Denmark is ambitious about developing models for effective government support to help fintech entrepreneurs. Investments increased seven-fold between 2014 and 2017 to create a dynamic ecosystem in Copenhagen as a gateway to the rest of the Nordics. Figures from 2018 are even more promising.
Backed by strong regulatory support for fintech innovation, the number of startups has nearly tripled since 2015. More than 17,000 people now work within the sector. Copenhagen is home to some of Europe's largest asset owners, and Denmark has a vibrant investment industry with a large, attractive pool of talent. All good preparation starts at home and the scene is now set for wider impact through global partnerships. The Singaporean link is central.
Both our nations enjoy well-educated and tech-savvy populations, and we share extensive plans to put digitalisation at the forefront in future. Serving ready-made launch pads for foreign firms looking to do global business, Singapore and Denmark are natural partners in the fintech space.
BUILDING A FINTECH BRIDGE
The latest step was adding a new element to our fintech toolbox. We call it the "DanSing Bridge": A fast-track concept for go-to-market, scaling and innovation to support more companies from both countries to grow in Europe and Asia respectively.
The bridge was launched two months ago during a visit to Singapore by the Danish Minister for Business, Industry and Financial Affairs, Rasmus Jarlov. DanSing aims to help financial institutions access new partnerships and talents. It supports fintech startups through a targeted programme that provides access to matchmaking, technology partnerships, funding, talent, advisory services, data and participation in a regulatory sandbox.
The new collaboration is the second of its kind between the fintech sectors in Copenhagen and Singapore, adding to the existing collaboration between the Monetary Authority of Singapore and the Danish Financial Supervisory Authority inked last year. The "DanSing Bridge" is a way forward to catalyse the next era of technology-led corporates and innovators and develop leading hubs within global financial services. By pooling our talents, we can define new ways to form partnerships linking commercial interest to sustainable development.
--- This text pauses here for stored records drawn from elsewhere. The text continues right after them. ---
(** X12: the advisory answers [false] on a mobile or mobile-VR platform,
    Firefox Reality among them, without reading [state]; on any other
    platform it throws a TypeError while the manager has no [state]; and no
    method of the class gives it one: each leaves [state] as it found it. *)
Theorem X12_advisory_needs_state pf w :
  (isMobile pf = true \/ isMobileVR pf = true ->
   shouldShowHmdMicWarning pf w = Returns false) /\
  (isFirefoxReality pf = true -> shouldShowHmdMicWarning pf w = Returns false) /\
  (isMobile pf = false -> isMobileVR pf = false -> state w = None ->
   shouldShowHmdMicWarning pf w = ThrowsTypeError) /\
  (forall arg r, state (snd (fetchAudioTrack pf arg r w)) = state w) /\
  (forall id r devs, state (snd (selectMicDevice pf id r devs w)) = state w) /\
  (forall r devs, state (snd (setMediaStreamToDefault pf r devs w)) = state w) /\
  (forall devs, state (snd (setupNewMediaStream devs w)) = state w) /\
  (forall devs, state (snd (fetchMicDevices devs w)) = state w) /\
  (forall devs, state (snd (onDeviceChange devs w)) = state w) /\
  (forall t r, state (snd (track_ended t r w)) = state w).
Proof.
  assert (Hs : forall devs w0, state (snd (setupNewMediaStream devs w0)) = state w0).
  { intros devs w0. apply (setup_frame devs w0). }
  assert (Hf : forall arg r w0, state (snd (fetchAudioTrack pf arg r w0)) = state w0).
  { intros arg r w0. apply (fetch_frame pf arg r w0). }
  unfold shouldShowHmdMicWarning.
  split; [intros [-> | ->]; [reflexivity | rewrite orb_true_r; reflexivity]|].
  split.
  { unfold isFirefoxReality. intros [-> _]%andb_prop.
    rewrite orb_true_r. reflexivity. }
  split; [intros -> -> ->; reflexivity|].
  split; [intros arg r; apply Hf|].
  split; [intros id r devs; rewrite selectMicDevice_world, Hs, Hf; reflexivity|].
  split; [intros r devs; rewrite setMediaStreamToDefault_world, Hs, Hf; reflexivity|].
  split; [intros devs; apply Hs|].
  split; [reflexivity|]. split; [reflexivity|].
  intros t r. apply track_ended_state.
Qed.

Lemma X12_advisory_needs_state_witness :
  isMobile desktop = false /\ isMobileVR desktop = false /\
  state after_grant = None /\
  shouldShowHmdMicWarning desktop after_grant = ThrowsTypeError /\
  isFirefoxReality firefox_reality = true /\
  shouldShowHmdMicWarning firefox_reality after_grant = Returns false.
Proof.
  pose proof (X12_advisory_needs_state desktop after_grant) as (_ & _ & H & _).
  pose proof (X12_advisory_needs_state firefox_reality after_grant) as (_ & H' & _).
  split; [reflexivity|]. split; [reflexivity|]. split; [reflexivity|].
  split; [apply H; reflexivity|]. split; [reflexivity|]. apply H'. reflexivity.
Defined.

(** ** The housekeeping and the remembered device *)




Lemma settings_writes_app es tr :
  settings_writes (es ++ tr) = settings_writes es ++ settings_writes tr.
Proof.
  induction es as [|e es IH]; simpl; [reflexivity|].
  destruct e; simpl; rewrite IH; reflexivity.
Qed.

Lemma emitted_app es tr : emitted (es ++ tr) = emitted es ++ emitted tr.
Proof.
  induction es as [|e es IH]; simpl; [reflexivity|].
  destruct e; simpl; rewrite IH; reflexivity.
Qed.

(** X14: with an active track whose label the refreshed directory does not
    resolve, or resolves to an empty id, the housekeeping writes nothing to
    the store and still emits "local-media-stream-created". *)
Theorem X14_housekeeping_unresolved devs w t :
  audioTrack w = Some t ->
  truthy (micDeviceIdForMicLabel (with_micDevices (directory devs) w)
            (track_label t)) = false ->
  let w' := snd (setupNewMediaStream devs w) in
  trace w' = [EvEmit "local-media-stream-created"; EvEnumerateDevices] ++ trace w /\
  lastUsedMicDeviceId w' = lastUsedMicDeviceId w /\
  preferences w' = preferences w.
Proof.
  intros Ha Hf w'. unfold micDeviceIdForMicLabel in Hf. simpl in Hf.
  unfold w'. rewrite setup_trace, setup_lastUsed, Ha. cbv zeta. rewrite Hf.
  split; [reflexivity|]. split; [reflexivity|].
  apply (setup_frame devs w).
Qed.

Lemma X14_housekeeping_unresolved_witness :
  audioTrack after_grant = Some {| track_id := 0; track_label := "Generic Mic" |} /\
  truthy (micDeviceIdForMicLabel (with_micDevices (directory withheld_label) after_grant)
            "Generic Mic") = false /\
  emitted (trace (snd (setupNewMediaStream withheld_label after_grant))) =
    ["local-media-stream-created"] /\
  lastUsedMicDeviceId (snd (setupNewMediaStream withheld_label after_grant)) = None.
Proof.
  split; [reflexivity|]. split; [reflexivity|].
  pose proof (X14_housekeeping_unresolved withheld_label after_grant
                {| track_id := 0; track_label := "Generic Mic" |} eq_refl eq_refl) as H.
  cbv zeta in H. destruct H as (Ht & Hl & _).
  split; [rewrite Ht; reflexivity | exact Hl].
Defined.

(** X15: the housekeeping writes [lastUsedMicDeviceId] at most once, and
    only with the non-empty id of an enumerated audio input whose directory
    label is the label of the active track; otherwise the setting keeps its
    value. *)
Theorem X15_remembered_id_is_enumerated devs w :
  let w' := snd (setupNewMediaStream devs w) in
  (settings_writes (trace w') = settings_writes (trace w) /\
   lastUsedMicDeviceId w' = lastUsedMicDeviceId w) \/
  (exists t d,
     audioTrack w = Some t /\
     d ∈ devs /\ d_kind d = audioinput /\
     label (micDevice_of d) = track_label t /\
     d_deviceId d <> "" /\
     settings_writes (trace w') = d_deviceId d :: settings_writes (trace w) /\
     lastUsedMicDeviceId w' = Some (d_deviceId d)).
Proof.
  intros w'. unfold w'. rewrite setup_trace, setup_lastUsed.
  destruct (audioTrack w) as [t|] eqn:Ha; [|left; split; reflexivity].
  cbv zeta.
  destruct (head (map value (List.filter
              (fun d => String.eqb (label d) (track_label t)) (directory devs))))
    as [found|] eqn:Hf; [|left; split; reflexivity].
  simpl truthy. destruct (String.eqb found "") eqn:Hne; [left; split; reflexivity|].
  right. apply first_match_Some in Hf as (pre & m & post & E & Fm & Hv & _).
  assert (Hm : m ∈ directory devs).
  { rewrite E. apply elem_of_app. right. apply list_elem_of_here. }
  apply directory_elem in Hm as (d & Hd & Hk & ->).
  simpl in Hv. subst found.
  exists t, d. split; [reflexivity|]. split; [exact Hd|]. split; [exact Hk|].
  split; [apply String.eqb_eq, Fm|]. split; [apply String.eqb_neq, Hne|].
  split; reflexivity.
Qed.

(** ** Selecting twice *)

Lemma select_audioTrack pf id r devs w :
  audioTrack (snd (selectMicDevice pf id r devs w)) =
  match r with
  | Granted lbl => Some (next_track w lbl)
  | Rejected _ => None
  end.
Proof.
  rewrite selectMicDevice_world.
  pose proof (setup_frame devs
    (snd (fetchAudioTrack pf (Some (length (heap w))) r
            (snd (alloc (exact_device id) w))))) as (_ & -> & _).
  rewrite fetch_audioTrack. reflexivity.
Qed.

(** X16: of two calls of [selectMicDevice] in a row, the second stops the
    track that the first obtained, and only that one; when the first was
    rejected the second has nothing to stop; either way the second issues
    one capture request of its own. *)
Theorem X16_select_twice pf w id1 r1 devs1 id2 r2 devs2 :
  let w1 := snd (selectMicDevice pf id1 r1 devs1 w) in
  let w2 := snd (selectMicDevice pf id2 r2 devs2 w1) in
  stops (trace w2) =
    match r1 with
    | Granted lbl1 => [{| track_id := length (tracks w); track_label := lbl1 |}]
    | Rejected _ => []
    end ++ stops (trace w1) /\
  (exists c, requests (trace w2) = (length (heap w1), c) :: requests (trace w1) /\
             c_deviceId c = Exact [id2]) /\
  fst (selectMicDevice pf id2 r2 devs2 w1) = granted r2.
Proof.
  intros w1 w2. split; [|split].
  - unfold w2. rewrite selectMicDevice_stops. unfold w1.
    rewrite select_audioTrack. destruct r1; reflexivity.
  - unfold w2. rewrite selectMicDevice_world, setup_requests,
      fetch_new_object_request. eexists. split; reflexivity.
  - rewrite selectMicDevice_run. reflexivity.
Qed.

(** ** The headset-microphone patterns *)

Lemma canonicalize_idempotent c :
  Regex.canonicalize (Regex.canonicalize c) = Regex.canonicalize c.
Proof. destruct c as [[] [] [] [] [] [] [] []]; reflexivity. Qed.

Lemma is_word_canonicalize c :
  Regex.is_word (Regex.canonicalize c) = Regex.is_word c.
Proof. destruct c as [[] [] [] [] [] [] [] []]; reflexivity. Qed.

Lemma atom_matches_upcase a c :
  Regex.atom_matches true a (Regex.canonicalize c) = Regex.atom_matches true a c.
Proof.
  destruct a as [p|]; simpl.
  - rewrite canonicalize_idempotent. reflexivity.
  - rewrite is_word_canonicalize. reflexivity.
Qed.

Lemma match_here_upcase pat s :
  Regex.match_here true pat (upcase s) = Regex.match_here true pat s.
Proof.
  revert s. induction pat as [|a pat IH]; intros s; [reflexivity|].
  destruct s as [|c s]; [reflexivity|].
  cbn [upcase Regex.match_here]. rewrite atom_matches_upcase, IH. reflexivity.
Qed.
This week, the fourth and biggest Danish fintech delegation to date joins the Singapore Fintech Festival, and the festival is an ideal occasion to accelerate the journey of inclusive growth and sustainable finance to those at the margins.
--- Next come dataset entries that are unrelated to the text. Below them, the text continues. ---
(** C1. In a run of the setup hook in which a health check ends in
    [HealthCheckFailed], that check is the last engine call of the run: no
    health check is attempted afterwards.  The name of every container
    started stays registered in the running-container map of the
    environment.  Over a registry that stores every spec under its own
    name, and for an environment with no running container before the run,
    the containers whose check was attempted are the first of the
    containers started, in start order (so none after the failing one is
    checked), and every container started is still registered under the
    name of its spec. *)
Theorem tox_runtest_pre_fail_fast (W : Type) (engine : Engine W)
    (venv : VirtualEnv) (s s' : State W) (r : result unit)
    (new l1 l2 : list event) (c : ContainerConfig) (k : RunningContainer)
    (text : string) :
  tox_runtest_pre engine venv s = (r, s') ->
  engine_calls s' = engine_calls s ++ new ->
  new = l1 ++ HealthCheck c k (inl (HealthCheckFailed text)) :: l2 ->
  l2 = [] /\
  (forall c' k', In (c', k') (started_of new) ->
     Dict.mem (name c') (env_map s' venv) = true) /\
  (registry_wf (CONTAINER_CONFIGS s) -> env_map s venv = [] ->
   checked_of new = firstn (length (checked_of new)) (started_of new) /\
   (forall c' k', In (c', k') (started_of new) ->
      Dict.get (name c') (env_map s' venv) = Some k')).
Proof.
  intros Hpre Hlog.
  destruct (@tox_runtest_pre_log _ _ _ _ _ _ _ Hpre Hlog)
    as [touched [Hrun Ht]].
  inversion Hrun as [e0 Hres|cfgs P e0 Hres HP|cfgs P R e0 m Hres HP HR
                    |cfgs P R m H e0 Hres HP HR HH
                    |cfgs P R m H r0 env Hres HP HR HH Hinj]; subst;
    intro Hnew;
    assert (Hin : In (HealthCheck c k (inl (HealthCheckFailed text)))
                    (l1 ++ HealthCheck c k (inl (HealthCheckFailed text))
                        :: l2))
      by (apply in_or_app; right; left; reflexivity);
    rewrite <- Hnew in Hin.
  - destruct Hin.
  - exfalso.
    apply (@no_check_before _ []
             (HealthCheck c k (inl (HealthCheckFailed text)))
             (pull_log_all_pulls HP) (Forall_nil _) eq_refl).
    rewrite app_nil_r. exact Hin.
  - exfalso.
    exact (@no_check_before _ _
             (HealthCheck c k (inl (HealthCheckFailed text)))
             (pull_log_all_pulls HP)
             (run_log_all_runs HR) eq_refl Hin).
  - exfalso. rewrite app_assoc in Hin.
    apply in_app_or in Hin. destruct Hin as [Hin|Hin].
    + exact (@no_check_before _ _
             (HealthCheck c k (inl (HealthCheckFailed text)))
             (pull_log_all_pulls HP)
               (run_log_all_runs HR) eq_refl Hin).
    + exact (health_log_raised_not_failed HH _ _ _ Hin).
  - clear Hin.
    pose proof (pull_log_all_pulls HP) as HallP.
    pose proof (run_log_all_runs HR) as HallR.
    pose proof (health_log_all_checks HH) as HallH.
    destruct (@locate_check _ _ _ _ _
                (HealthCheck c k (inl (HealthCheckFailed text)))
                HallP HallR eq_refl Hnew)
      as [l [HH' _]].
    pose proof (@health_log_raise_is_last _ _ _ _ HH _ _ _ _ _ HH') as Hl2.
    assert (Hst : started_of (P ++ R ++ H) = started_of R).
    { rewrite !started_of_app.
      destruct (pulls_read HallP) as (-> & _ & _).
      destruct (checks_read HallH) as (-> & _).
      rewrite app_nil_r. reflexivity. }
    assert (Hch : checked_of (P ++ R ++ H) = checked_of H).
    { rewrite !checked_of_app.
      destruct (pulls_read HallP) as (_ & -> & _).
      rewrite (runs_read HallR). reflexivity. }
    assert (Hmap : env_map s' venv = m)
      by (unfold env_map; rewrite Ht; reflexivity).
    rewrite Hst, Hch, Hmap.
    split; [exact Hl2 | ]. split.
    + intros c' k' Hin. exact (proj2 (run_log_registered HR) c' k' Hin).
    + intros Hwf Hfresh. rewrite Hfresh in HR.
      destruct (resolve_returned _ _ Hres) as [Hsome Hnd].
      destruct (resolved_names Hwf _ _ Hsome) as [Hnames Hfound].
      assert (Hm : m = map (fun ck => (name (fst ck), snd ck)) (started_of R)).
      { apply (run_log_appends HR).
        - rewrite Hnames. exact Hnd.
        - intros c' _. reflexivity. }
      pose proof (run_log_returned HR) as Hfst.
      split.
      * apply health_log_in_start_order
          with (CONFIGS := CONTAINER_CONFIGS s) (r := inr tt).
        -- intros c' k' Hin. apply Hfound. rewrite <- Hfst.
           apply in_map with (f := fst) in Hin. exact Hin.
        -- rewrite <- Hm. exact HH.
      * intros c' k' Hin. rewrite Hm. apply dict_get_started.
        -- rewrite Hfst, Hnames. exact Hnd.
        -- exact Hin.
Qed.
Fintech is, simply said, new tools fulfilling old functions for present issues. It provides an entry ticket to attain livelihood for those left behind. The United Nations Capital Development Fund estimates that 2.5 billion worldwide remain unbanked - many of whom live in South-east Asia. A new sustainable financial vein to ensure commercial opportunities remain responsive and active is key to inclusiveness. Finance is the central nervous system running through all industries and enterprises and it is defining for sustainable development. If we bring financial services and technologies to more people, we can lower the cost to break down entry barriers faced by individuals and small-scale businesses at the margins.
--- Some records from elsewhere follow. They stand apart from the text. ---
(** * Vibrato Viewer: the front end's numeric core

    A shallow embedding of the TypeScript sources
    [vibrato-viewer/src/App.tsx] and
    [vibrato-viewer/src/components/ScrollingVibratoGraph.tsx]:
    the correlation estimate, the extrema scan of the mock generator,
    the visible window of the scrolling renderer, the playback / drag
    handlers and the analysis request.

    A JavaScript [number] is an IEEE 754 binary64 value.  The code is
    translated once, over an interface [JsNumber] of the operations it
    uses, and read at two instances: [binary64] (primitive floats, the
    arithmetic the browser runs) and [exact] (real numbers, the
    arithmetic the formulas denote when nothing is rounded). *)

From Stdlib Require Import Floats String.
From Stdlib Require Import Reals Lra Lia List Bool ZArith Sorted.
Import ListNotations.

Set Implicit Arguments.
#[local] Set Warnings "-inexact-float,-abstract-large-number".

(** ** Numbers *)

Class JsNumber (num : Type) : Type := {
  zero : num;
  ofNat : nat -> num;            (* an integer literal or an array length *)
  add : num -> num -> num;
  sub : num -> num -> num;
  mul : num -> num -> num;
  div : num -> num -> num;
  nsqrt : num -> num;            (* Math.sqrt *)
  nabs : num -> num;             (* Math.abs *)
  nmax : num -> num -> num;      (* Math.max *)
  nmin : num -> num -> num;      (* Math.min *)
  eqb : num -> num -> bool;      (* a === b *)
  ltb : num -> num -> bool;      (* a < b *)
  leb : num -> num -> bool       (* a <= b *)
}.

Declare Scope js_scope.
Delimit Scope js_scope with js.
Notation "a [+] b" := (add a b) (at level 50, left associativity) : js_scope.
Notation "a [-] b" := (sub a b) (at level 50, left associativity) : js_scope.
Notation "a [*] b" := (mul a b) (at level 40, left associativity) : js_scope.
Notation "a [/] b" := (div a b) (at level 40, left associativity) : js_scope.
Notation "a [===] b" := (eqb a b) (at level 70, no associativity) : js_scope.
Notation "a [<] b" := (ltb a b) (at level 70, no associativity) : js_scope.
Notation "a [>] b" := (ltb b a) (at level 70, no associativity) : js_scope.
Notation "a [<=] b" := (leb a b) (at level 70, no associativity) : js_scope.
Notation "a [>=] b" := (leb b a) (at level 70, no associativity) : js_scope.

(** [Math.max] and [Math.min] on doubles: NaN when an argument is NaN,
    and [+0] taken as larger than [-0]. *)
Definition float_max (a b : float) : float :=
  if (PrimFloat.is_nan a || PrimFloat.is_nan b)%bool then PrimFloat.nan
  else if PrimFloat.ltb a b then b
  else if PrimFloat.ltb b a then a
  else match PrimFloat.classify a with NZero => b | _ => a end.

Definition float_min (a b : float) : float :=
  if (PrimFloat.is_nan a || PrimFloat.is_nan b)%bool then PrimFloat.nan
  else if PrimFloat.ltb a b then a
  else if PrimFloat.ltb b a then b
  else match PrimFloat.classify a with PZero => b | _ => a end.

#[export] Instance binary64 : JsNumber float := {|
  zero := PrimFloat.zero;
  ofNat := fun n => PrimFloat.of_uint63 (Uint63.of_Z (Z.of_nat n));
  add := PrimFloat.add;
  sub := PrimFloat.sub;
  mul := PrimFloat.mul;
  div := PrimFloat.div;
  nsqrt := PrimFloat.sqrt;
  nabs := PrimFloat.abs;
  nmax := float_max;
  nmin := float_min;
  eqb := PrimFloat.eqb;
  ltb := PrimFloat.ltb;
  leb := PrimFloat.leb
|}.

Definition Reqb (a b : R) : bool := if Req_dec_T a b then true else false.
Definition Rltb (a b : R) : bool := if Rlt_dec a b then true else false.
Definition Rleb (a b : R) : bool := if Rle_dec a b then true else false.

#[export] Instance exact : JsNumber R := {|
  zero := 0%R;
  ofNat := INR;
  add := Rplus;
  sub := Rminus;
  mul := Rmult;
  div := Rdiv;
  nsqrt := R_sqrt.sqrt;
  nabs := Rabs;
  nmax := Rmax;
  nmin := Rmin;
  eqb := Reqb;
  ltb := Rltb;
  leb := Rleb
|}.

(** ** Correlation estimate (ScrollingVibratoGraph.tsx, calculateCorrelation) *)

Section Correlation.
Context {num : Type} `{JsNumber num}.
Local Open Scope js_scope.

(** The three accumulators of the [for] loop. *)
Record sums : Type := mkSums { numerator : num; denomX : num; denomY : num }.

(** One pass of the loop body at index [i]. *)
Definition corrStep (x y : list num) (meanX meanY : num) (s : sums) (i : nat) : sums :=
  let dx := nth i x zero [-] meanX in
  let dy := nth i y zero [-] meanY in
  mkSums (numerator s [+] dx [*] dy)
         (denomX s [+] dx [*] dx)
         (denomY s [+] dy [*] dy).

Definition mean (x : list num) : num :=
  fold_left add x zero [/] ofNat (length x).

Definition corrLoop (x y : list num) : sums :=
  fold_left (corrStep x y (mean x) (mean y)) (seq 0 (length x)) (mkSums zero zero zero).

Definition calculateCorrelation (x y : list num) : num :=
  if negb (length x =? length y) || (length x =? 0) then zero
  else
    let s := corrLoop x y in
    if (denomX s [===] zero) || (denomY s [===] zero) then zero
    else numerator s [/] nsqrt (denomX s [*] denomY s).

(** What a call of the function yields: the body has no [throw], so a
    call on two arrays always completes with a number. *)
Inductive completion : Type :=
| Returned (v : num)
| Threw (errorName : string).

Definition callCorrelation (x y : list num) : completion :=
  Returned (calculateCorrelation x y).
End Correlation.

Arguments sums num : clear implicits.
Arguments completion num : clear implicits.

(** ** Analysis result (the [AnalysisData] interface of both files) *)

Record AnalysisData (num : Type) : Type := mkAnalysisData {
  times : list num;
  pitchDeviation : list num;
  amplitudeDeviation : list num;
  amplitude : list num;
  peaks : list nat;
  troughs : list nat;
  oscillations : nat
}.

(** ** Mock generator and its extrema scan (App.tsx, generateMockData) *)

Section MockData.
Context {num : Type} `{JsNumber num}.
Local Open Scope js_scope.

(** A relational operator applied to array reads: a read past the end
    of an array is [undefined] ([None]), which compares as NaN, so the
    test is false. *)
Definition jsGt (a b : option num) : bool :=
  match a, b with Some u, Some v => u [>] v | _, _ => false end.

Definition jsLt (a b : option num) : bool :=
  match a, b with Some u, Some v => u [<] v | _, _ => false end.

Definition jsAbs (a : option num) : option num := option_map nabs a.

(** [a[k]] for an integer [k]: undefined outside [0 .. a.length - 1]. *)
Definition arrayRead (a : list num) (k : Z) : option num :=
  if (k <? 0)%Z then None else nth_error a (Z.to_nat k).

(** The values pushed for one frame. *)
Record frame : Type := mkFrame {
  frameTime : num;
  framePitch : num;
  frameAmpDeviation : num;
  frameAmplitude : num
}.

(** The arrays while the loop runs. *)
Record scan : Type := mkScan {
  scTimes : list num;
  scPitchDeviation : list num;
  scAmplitudeDeviation : list num;
  scAmplitude : list num;
  scPeaks : list nat;
  scTroughs : list nat
}.

Definition emptyScan : scan := mkScan [] [] [] [] [] [].

(** The two tests of the loop body at index [i], on the array [pd] as
    it stands when they run. *)
Definition peakTest (pd : list num) (i : nat) : bool :=
  let k := Z.of_nat i in
  jsGt (arrayRead pd k) (arrayRead pd (k - 1))
  && jsGt (arrayRead pd k) (arrayRead pd (k + 1))
  && jsGt (jsAbs (arrayRead pd k)) (Some (ofNat 10)).

Definition troughTest (pd : list num) (i : nat) : bool :=
  let k := Z.of_nat i in
  jsLt (arrayRead pd k) (arrayRead pd (k - 1))
  && jsLt (arrayRead pd k) (arrayRead pd (k + 1))
  && jsGt (jsAbs (arrayRead pd k)) (Some (ofNat 10)).

(** The loop's guard [i > 0 && i < numFrames - 1]. *)
Definition interior (numFrames i : nat) : bool :=
  (0 <? i) && (Z.of_nat i <? Z.of_nat numFrames - 1)%Z.

Section Loop.
(** The per-frame formulas, and the loop bound. *)
Variable frameAt : nat -> frame.
Variable numFrames : nat.

Definition mockBody (st : scan) (i : nat) : scan :=
  let f := frameAt i in
  let pd := scPitchDeviation st ++ [framePitch f] in
  mkScan (scTimes st ++ [frameTime f])
         pd
         (scAmplitudeDeviation st ++ [frameAmpDeviation f])
         (scAmplitude st ++ [frameAmplitude f])
         (if interior numFrames i && peakTest pd i then scPeaks st ++ [i] else scPeaks st)
         (if interior numFrames i && troughTest pd i then scTroughs st ++ [i] else scTroughs st).

(** The arrays after the first [k] passes of the loop. *)
Definition scanAfter (k : nat) : scan :=
  fold_left mockBody (seq 0 k) emptyScan.

Definition mockLoop : scan := scanAfter numFrames.

Definition mockResult : AnalysisData num :=
  let st := mockLoop in
  mkAnalysisData (scTimes st) (scPitchDeviation st) (scAmplitudeDeviation st)
                 (scAmplitude st) (scPeaks st) (scTroughs st)
                 (length (scPeaks st)).
End Loop.

(** [Math.sin] and [Math.PI] are not operations of every instance;
    the generator takes them as parameters. *)
Variable sinF : num -> num.
Variable piC : num.

(** A decimal literal [a/b], e.g. 5.5 as [dec 55 10]: the quotient of
    two exactly represented integers rounds to the literal's value. *)
Definition dec (a b : nat) : num := ofNat a [/] ofNat b.

Definition mockFrame (i : nat) : frame :=
  let time := (ofNat i [*] ofNat 512) [/] ofNat 44100 in
  let vibratoRate := dec 55 10 [+] sinF (time [*] dec 5 10) [*] dec 5 10 in
  let vibratoWidth := ofNat 30 [+] sinF (time [*] dec 3 10) [*] ofNat 20 in
  let pitch := vibratoWidth [*] sinF (ofNat 2 [*] piC [*] vibratoRate [*] time) in
  let ampDeviation :=
    (pitch [/] ofNat 30) [*] ofNat 5
    [+] sinF (ofNat 2 [*] piC [*] vibratoRate [*] time [+] dec 3 10) [*] ofNat 3 in
  let baseAmp := dec 5 10 [+] sinF (time [*] dec 7 10) [*] dec 3 10 in
  let pitchCorrelation := (pitch [/] ofNat 100) [*] dec 2 10 in
  mkFrame time pitch ampDeviation (nmax zero (baseAmp [+] pitchCorrelation)).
Mobile pay solutions to people who never had a bank account, helping people invest their pensions in green finance, and securely registering shared ownership of small assets - such as cattle - create a healthier body of development.
Practical and customer-oriented solutions, such as payment applications, credit financing and money transfers or remittance, benefit ordinary people. Exploiting the potential of such financial technologies is therefore a must to achieve the United Nations' Sustainable Development Goals.
We are in positions to take the lead, and as companies and markets continue to mature, more opportunities for Singapore and Denmark will arise. Opportunities to learn from each other. Opportunities for our firms to create value together. Opportunities to drive the global vision of sustainable development through people-centric technology. The Singaporean-Danish fintech partnerships are a potential driver for inclusive growth.
- The writer is Ambassador of Denmark to Singapore.